Sì, ma non una in particolare. Non parla della mia attuale fidanzata, perché l’ho scritta prima di mettermi insieme a lei. Come tanti altri miei pezzi, parla solo delle sensazioni di quel momento.

Ti consideri un cantautore?

Non proprio. Certo, compongo brani che hanno a che fare più o meno con la mia vita. Ma non mi prendo sul serio. Non penso di essere il nuovo Bob Dylan o una specie di Leonard Cohen. Basta vedere che cappelli indosso, per non prendermi troppo alla lettera.

Quali suono i tuoi riferimenti musicali?

Tanti. John Lennon, per esempio. Ma anche Jonathan Richman. E poi vado matto per Shuggie Otis.
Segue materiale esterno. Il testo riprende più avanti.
Lemma effect_executions event st st' kind node :
  get_str (s"t") event = Some kind → effect event st st' kind →
  default 0%Z (bm_get node (rs_node_executions st')) =
  (default 0%Z (bm_get node (rs_node_executions st)) + if completes node event then 1 else 0)%Z.
Proof.
  intros Hkind He.
  assert (Hsame : kind ≠ s"step_finished" → rs_node_executions st' = rs_node_executions st →
    default 0%Z (bm_get node (rs_node_executions st')) =
    (default 0%Z (bm_get node (rs_node_executions st)) + if completes node event then 1 else 0)%Z).
  { intros Hne ->. unfold completes. rewrite Hkind, bool_decide_eq_false_2 by congruence. cbn. lia. }
  destruct (decide (kind = s"step_finished")) as [->|Hne].
  - clear Hsame. apply effect_finished in He as (p & status & files & failed & Hfin).
    rewrite (fin_executions _ _ _ _ _ _ _ Hfin). unfold completes, step_status.
    rewrite Hkind, (fin_node _ _ _ _ _ _ _ Hfin), (fin_status _ _ _ _ _ _ _ Hfin).
    rewrite (bool_decide_eq_true_2 (Some (s"step_finished") = _)) by done.
    cbn [default from_option id andb]. rewrite suspended_status_spec.
    destruct (is_suspended_status status); cbn; [rewrite andb_false_r; lia|].
    rewrite andb_true_r, bm_get_insert. destruct (str_eqb_spec node p) as [->|Hp].
    + rewrite bool_decide_eq_true_2 by done. done.
    + rewrite bool_decide_eq_false_2 by congruence. lia.
  - apply Hsame; [done|]. effect_cases He; try exact (f_equal rs_node_executions E).
    + exact (f_equal rs_node_executions (id_core _ _ _ _ _ Hid)).
    + done.
    + rewrite (fin_executions _ _ _ _ _ _ _ Hfin). by rewrite Hsus.
Qed.

(** Execution generations are truthful.  The recorded generation of a
    node is exactly the number of its [step_finished] reports that were not a
    suspension, so an invocation keeps its identity across questions and
    confirmations and never shares it with another execution. *)
Theorem node_executions_count (events : list value) st (path : str) :
  fold_values events = Ok st →
  default 0%Z (bm_get path (rs_node_executions st)) = count_if (completes path) events.
Proof.
  revert events st. apply (fold_values_ind (λ events st, default 0%Z (bm_get path (rs_node_executions st)) = _)).
  { done. }
  intros events event st st' e _ IH _ Ha. destruct (apply_effect _ _ _ Ha) as (kind & u & Hk & He).
  rewrite (effect_executions _ _ _ _ path Hk He), count_if_snoc. cbn. by rewrite IH.
Qed.
End files.

(** ** The run state: external operations

    The operation table of the state against an abstract life cycle: the
    status of an operation is that of the last event about it. *)

Section operations.
Context {W : WireTypes}.
Implicit Types (st : RunState) (event : value).

(** ** The abstract life cycle *)

Inductive op_event : Type :=
| OpStarted (id : str)
| OpFinished (id : str) (outcome : OperationStatus).

(** The outcome a report names: anything but a known status leaves it open
    whether the operation took effect. *)
Definition reported_outcome event : OperationStatus :=
  if decide (get_str (s"status") event = Some (s"success")) then OpSucceeded
  else if decide (get_str (s"status") event = Some (s"clean")) then FailedClean
  else FailedIndeterminate.
Lemma finished_outcome_spec event : (finished_outcome event).1.1 = reported_outcome event.
Proof.
  unfold finished_outcome, reported_outcome. destruct (get_str (s"status") event) as [x|]; [|done].
  destruct (str_eqb_spec x (s"success")) as [->|H1]; [by rewrite decide_True|].
  rewrite decide_False by congruence.
  destruct (str_eqb_spec x (s"clean")) as [->|H2]; [by rewrite decide_True|].
  by rewrite decide_False by congruence.
Qed.

(** What an event says about an operation. *)
Definition op_event_of event : option op_event :=
  kind ← get_str (s"t") event;
  if kind =s s"operation_started" then OpStarted <$> get_str (s"operation_id") event
  else if kind =s s"operation_finished" then
    (λ id, OpFinished id (reported_outcome event)) <$> get_str (s"operation_id") event
  else if kind =s s"mcp_continuation_consumed" then
    (λ key, OpFinished (s"mcp:" ++ key) OpSucceeded) <$> get_str (s"pending_key") event
  else None.

(** The operation an event is about. *)
Definition op_subject event : option str :=
  match op_event_of event with Some (OpStarted i) | Some (OpFinished i _) => Some i | None => None end.
Definition op_next (id : str) (o : option OperationStatus) (e : option op_event) :
    option OperationStatus :=
  match e with
  | Some (OpStarted i) => if id =s i then Some Started else o
  | Some (OpFinished i outcome) => if id =s i then Some outcome else o
  | None => o
  end.
(** The status of an operation after a journal. *)
Definition op_status (id : str) (events : list value) : option OperationStatus :=
  foldl (op_next id) None (map op_event_of events).
Definition starts (id : str) event : bool :=
  match op_event_of event with Some (OpStarted i) => id =s i | _ => false end.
Il mio sogno è fare un duetto con lui. Adoro la sua musica, ma non sarei mai in grado di scrivere delle cose simili. Sono un ragazzo bianco, putroppo.

Due album in un anno: sei molto prolifico. Hai qualcos’altro in cantiere?

Ho scritto diverse canzoni in tour. Penso che farò uscire un nuovo ep in primavera, e forse un nuovo album in estate. Sicuramente saranno dischi più simili a Two che a Rock and roll night club. Ma ancora non ho un progetto preciso.

Ti piace la vita del musicista?

Molto. In fondo sono un hobo, un randagio. Andare in giro, fare concerti, bere e fumare è una cosa che fa per me. Insomma, riesco a guadagnarmi da vivere senza nemmeno lavorare. Direi che non c’è male.